さてオバマ政権の4年後、政権与党に返り咲いたアメリカ民主党はアレクサンドリア・オカシオ・コルテスを中心にかなり野心的である法案を提出します。オバマがイマイチ浸透できなかったグリーン・ニューディール政策です。今後火力発電をやめ、太陽光や風力発電に「100%」切り替える。交通手段をさらに近代化させ、製造業、農業での二酸化炭素削減のために技術革新を行う。住宅建設も環境に配慮されたグリーンビルディング化、土地保全の拡大。これによって失業される労働者に配慮して経済保護政策、社会保障の充実、就労訓練、さらに新しいグリーン職場による雇用創出などあまりにも大きすぎるオバマ政権以上のものを提言しました。だから現代貨幣理論で財政赤字は気にしないというスタンスを取ったのですが、今回はその話は本筋ではないので一旦おいておきます。これらの法案は国際環境NGOのグリーンピースやシエラクラブなどが支援しましたが、大幅に修正はされたもののバイデン政権において、これら法案は可決され20万件を超える雇用の創出、3000億ドルの投資が行われています。これはバイデン政権の功績の一つでしょう。懸念点は後のトランプ政権がどのようなスタンスなのか分からないことですが。

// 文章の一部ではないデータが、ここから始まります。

Inductive instr :=
| ICheckOpen (t : agentTask) | IRegister (t : agentTask) | IClearPaused | IAdd (t : agentTask) | ITrack | IEnqueue (n : nat) (force : bool)
| ICancelTask | IPauseTask (local : bool) | IMarkPaused | IFlag | IRemove | IDequeue | ICancelCtx (n : nat)
| IClearResumed | IMarkResumed | IWebPause | IResume | IResumeGet | IRetry | IPurge | IUntrack | IReport (r : statusResponse).

#[global] Instance statusResponse_eq_dec : EqDecision statusResponse.
Proof. solve_decision. Defined.
#[global] Instance instr_eq_dec : EqDecision instr.
Proof. solve_decision. Defined.

Record view := mkView {
  shutting : bool;                 (* m.shuttingDown *)
  outer : bool;                    (* the daemon's context has ended *)
  paused : bool;                   (* in m.pausedTasks *)
  entry : option agentTask;        (* store.tasks *)
  filed : option agentTask;        (* active-tasks.json *)
  run : option taskRun;            (* m.active and its goroutine *)
  next : nat;
  resumedAt : option Z; clock : Z;
  tracked : bool; unknownStreak : Z;  (* of the reporter *)
  threads : list (list instr)
}.
Definition set_paused (m : view) (p : bool) : view :=
  mkView (shutting m) (outer m) p (entry m) (filed m) (run m) (next m) (resumedAt m) (clock m) (tracked m) (unknownStreak m) (threads m).
Definition set_store (m : view) (e f : option agentTask) : view :=
  mkView (shutting m) (outer m) (paused m) e f (run m) (next m) (resumedAt m) (clock m) (tracked m) (unknownStreak m) (threads m).
Definition set_run (m : view) (r : option taskRun) : view :=
  mkView (shutting m) (outer m) (paused m) (entry m) (filed m) r (next m) (resumedAt m) (clock m) (tracked m) (unknownStreak m) (threads m).
Definition set_resumed (m : view) (r : option Z) : view :=
  mkView (shutting m) (outer m) (paused m) (entry m) (filed m) (run m) (next m) r (clock m) (tracked m) (unknownStreak m) (threads m).
Definition set_report (m : view) (t : bool) (s : Z) : view :=
  mkView (shutting m) (outer m) (paused m) (entry m) (filed m) (run m) (next m) (resumedAt m) (clock m) t s (threads m).
Definition set_threads (m : view) (l : list (list instr)) : view :=
  mkView (shutting m) (outer m) (paused m) (entry m) (filed m) (run m) (next m) (resumedAt m) (clock m) (tracked m) (unknownStreak m) l.
Definition set_flags (m : view) (s o : bool) : view :=
  mkView s o (paused m) (entry m) (filed m) (run m) (next m) (resumedAt m) (clock m) (tracked m) (unknownStreak m) (threads m).
Definition bump (m : view) : view :=
  mkView (shutting m) (outer m) (paused m) (entry m) (filed m) (run m) (S (next m)) (resumedAt m) (clock m) (tracked m) (unknownStreak m) (threads m).
Definition after_restart (serve : option Z) : list instr := match serve with Some idx => [SWait idx] | None => [] end.
(** One instruction: the session, what comes before the rest of its goroutine, and the
    goroutines it starts.  [timeout]: a deadline has passed; [ok]: a start of ffmpeg or
    a write of the marker succeeds. *)
Abbreviation after := (session * list instr * list (list instr))%type.
Definition fallbackToSoftwareEncode (m : session) (rm : Z) : after :=
  let g := mu m in
  if closed g || hwFellBack g || negb (encoderInitFailed g) || negb (hwAccel m) || bool_decide (is_Some (initMP4 (dir m)))
  then (m, [IBudget rm], [])
  else (set_mu m (with_budget g 0 None false true), [RCheck (Z.max 0 rm) None], []).
Definition waitFFmpeg (m : session) (c : instr) : after :=
  let g := mu m in let r := ready m in
  match c with
  | IWaitBegin => (m, [IWait (cmd g)], [])
  | IWait p =>
      if bool_decide (p ∈ waited m) then (set_ready m (readyMax r) true true, [ISuperClosed (readyMax r)], [])
      else match procs m !! p with
           | Some q =>
               match p_state q with
               | Alive => (m, [IWait p], [])
               | Finished => (set_ready (set_procs m (procs m) (p :: waited m)) (readyMax r) true false, [], [])
               | Failed => (set_ready (set_procs m (procs m) (p :: waited m)) (readyMax r) true true, [ISuperClosed (readyMax r)], [])
               end
           | None => (m, [], [])
           end
  | ISuperClosed rm => (m, if closed g then [] else [IFallback rm], [])
  | IFallback rm => fallbackToSoftwareEncode m rm
  | IBudget rm =>
      if closed g then (m, [], [])
      else
        let count := match lastRestartAt g with
                     | Some at_ => if restartWindow <? clock m - at_ then 0 else restartCount g
                     | None => 0
                     end in
        if maxRestarts <=? count then (set_mu m (with_budget g count (lastRestartAt g) true (hwFellBack g)), [], [])
        else (set_mu m (with_budget g (count + 1) (Some (clock m)) (gaveUp g) (hwFellBack g)), [RCheck (Z.max 0 rm) None], [])
  | _ => (m, [], [])
  end.
Definition restartFromSegment (m : session) (c : instr) (timeout ok : bool) : after :=
  let g := mu m in let r := ready m in
  match c with
  | RCheck target serve =>
      if closed g then (m, [], [])
      else if (target =? ffmpegSegStart g) && negb (exited r) then (m, after_restart serve, [])
      else (m, [RKill (cmd g); RAwait target serve], [])
  | RKill p => (kill m p, [], [])
  | RAwait target serve => (m, if exited r || timeout then [RSpawn target serve] else [RAwait target serve], [])
  | RSpawn target serve =>
      if closed g || negb ok then (m, [], [])
      else (set_mu (set_procs m (procs m ++ [mkProc target target false Alive]) (waited m)) (with_cmd g (length (procs m)) target),
            [RReset target serve], [])
  | RReset target serve => (set_ready m target false false, after_restart serve, [[IWaitBegin]])
  | _ => (m, [], [])
  end.
Definition waitForSegment (m : session) (idx : Z) (timeout : bool) : after :=
  let r := ready m in
  (m, if idx <? readyMax r then [SFile idx true]
          else if exited r then
            if exitErr r then [] else if nonempty (segs (dir m) !! idx) then [SFile idx true] else []
          else if timeout then [] else [SWait idx], []).
Definition ServeSegment (m : session) (c : instr) (timeout : bool) : after :=
  let g := mu m in let r := ready m in
  match c with
  | SStat idx =>
      if (idx <? 0) || (segmentCount m <=? idx) then (m, [], [])
      else (m, if nonempty (segs (dir m) !! idx) then [SFile idx false] else [SStart idx], [])
  | SStart idx => (m, [SReady idx (ffmpegSegStart g)], [])
  | SReady idx segStart =>
      (m, if (readyMax r + hlsSeekAhead <=? idx) || (idx <? segStart) then [RCheck idx (Some idx)] else [SWait idx], [])
  | SWait idx => waitForSegment m idx timeout
  | SFile idx w => (send_file m idx w, [], [])
  | _ => (m, [], [])
  end.
Definition CloseSession (m : session) (c : instr) (timeout ok : bool) : after :=
  let g := mu m in let r := ready m in
  match c with
  | CFlag => if closed g then (m, [], []) else (set_mu m (with_closed g), [CKill (cmd g); CExited], [])
  | CKill p => (kill m p, [], [])
  | CExited => (set_ready m (readyMax r) true (exitErr r), [CSeal (exitErr r)], [])
  | CSeal err =>
      if negb err && allSegmentsPresent m && ok then (set_ended m (dir m) Sealed, [], [])
      else if timeout then (set_ended m (dir m) LeftUnsealed, [], [])
      else (set_ended m emptyDir Dropped, [], [])
  | _ => (m, [], [])
  end.
Definition exec (m : session) (c : instr) (timeout ok : bool) : after :=
  match c with
  | IWaitBegin | IWait _ | ISuperClosed _ | IFallback _ | IBudget _ => waitFFmpeg m c
  | RCheck _ _ | RKill _ | RAwait _ _ | RSpawn _ _ | RReset _ _ => restartFromSegment m c timeout ok
  | SStat _ | SStart _ | SReady _ _ | SWait _ | SFile _ _ => ServeSegment m c timeout
  | CFlag | CKill _ | CExited | CSeal _ => CloseSession m c timeout ok
  end.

さてこうした環境政策に配慮した職場づくり、雇用の創出はアメリカだけではなく全世界でも行われつつあります。例えばブラジルであれば、牛肉事業者にはカーボンニュートラルで作られたものには認証マークを発行することを提案しています。オーストラリアでは「グリーン・ゴールドラッシュ」という政策を打ち出し、約3兆円規模の投資を行っています。しかしここで疑問に思うはずです。日本は?
日本グリーンニューディール構想?
日本では2009年に「緑の経済と社会の変革」という日本版グリーンニューディール構想がありました。覚えている人はいますでしょうか?基本的に今までやっていた環境政策を焼き直しただけの文章と言われていました。しかし、海を超えたオバマ政権が大々的に打ち出しているので、やらなくてはならない。時の環境大臣は麻生政権下の斉藤鉄夫でした。お察しの通り麻生政権はその8ヶ月後に瓦解。そうした話を民主党政権も引き継ぎましたが、あの相次ぐ権力闘争を見ていたら環境に投資するなどの発想は出ないでしょう。原子力発電の大事故も影を落としました。後に菅直人は環境投資に予算を割きましたが、どれほど効果があったのか今はまだ結果は出ないでしょう。案外この後芽が開くかもしれません。しかし、雇用対策になったのか?日本でも120兆円の予算と雇用を280万人創出すると当初はうたわれたものです。
ただ環境政策は今後どんどんシェアが増えていく事は間違いないです。既存の企業も環境対策に人員を割かねばいけない時代に突入しました。我が親会社でも、なんだか色々やっています。環境対策で雇用を生み出しているかどうかを尋ねられたら私はイエスと言いますね。どんな企業でも環境について考えることで、給与を頂いている人もいます。現状企業では、アップルをはじめ、そのイメージアップを兼ねて全て太陽光など全て自家発電で賄うという企業も出てきています。民間需要だとまだまだ難しい側面がありますね。そのための技術革新でしょう。何はどうあれこのまま何も考えずに火力発電に頼り切るという未来も現状想像ではできません。長い目で見ないといけません。
案外再生エネルギーに関しては自民党に多くの支持者がおり(新しいビジネスだという思惑もあるかもしれませんが)麻生太郎がその代表格です。(麻生グループは石炭で大きくなった企業ですが、最近再生エネルギーのグループ会社もあるそうです。元総理の親族が行う太陽光発電の会社だと聞けば、なんだか思惑もありそうですが)こうした面は保革問わずに行ってほしいですね。これは日本の未来に繋がる事ですから。